Abstract

Apparent, or effective, infiltration rates on grassland hillslopes vary with rainfall intensity and flow depth because of the interaction between rainfall, runoff, and vegetated microtopography. The higher parts of the microtopography are occupied by greater densities of macropores and therefore have much greater hydraulic conductivities than the intervening microdepressions. On short hillslopes and plots the apparent infiltration rate is simply the spatial average of the saturated and unsaturated conductivities of this surface. The proportion of the surface which is saturated and the value to which the unsaturated conductivity is raised depends on the rainfall intensity. On longer hillslopes the downslope increase in flow depth in microtopographic depressions progressively inundates more permeable, vegetated mounds so that the hydraulic conductivity of a greater proportion of the surface is raised to its saturated value.
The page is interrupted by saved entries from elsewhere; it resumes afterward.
Lemma stamp_not_replayed_witness :
  let HL := Sha256.hashlib in let PI := plain_interp in
  let CR := DemoEmit.crypto in let CB := DemoEmit.cbor2 in let SR := DemoEmit.receipts in
  let cp := DemoEmit.first_cp in let cp' := CheckpointRecord.with_signature cp (str "other") in
  CheckpointRecord.body_fields cp = CheckpointRecord.body_fields cp' \/
  exists x y, Emission.signed_bytes cp = Ok x /\ Emission.signed_bytes cp' = Ok y /\
    (collision x y \/ collision (sha256 x) (sha256 y)).
Proof.
  intros HL PI CR CB SR cp cp'. apply (stamp_not_replayed 0 [] cp cp' DemoEmit.stamp None None).
  - apply DemoEmit.typed. left.
  - apply DemoEmit.typed. right. right. left.
  - vm_compute. discriminate.
  - vm_compute. discriminate.
Defined.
For this reason the apparent infiltration rate increases downslope, even in the absence of spatial trends in any of the surface characteristics that affect infiltration. Apparent, or effective, infiltration rate depends on hillslope length. Consequently, steady state discharge does not increase linearly with distance downslope. These two fundamental relationships between infiltration, rainfall intensity, and runoff are analyzed on the basis of sprinkling‐infiltrometer measurements and a mathematical model.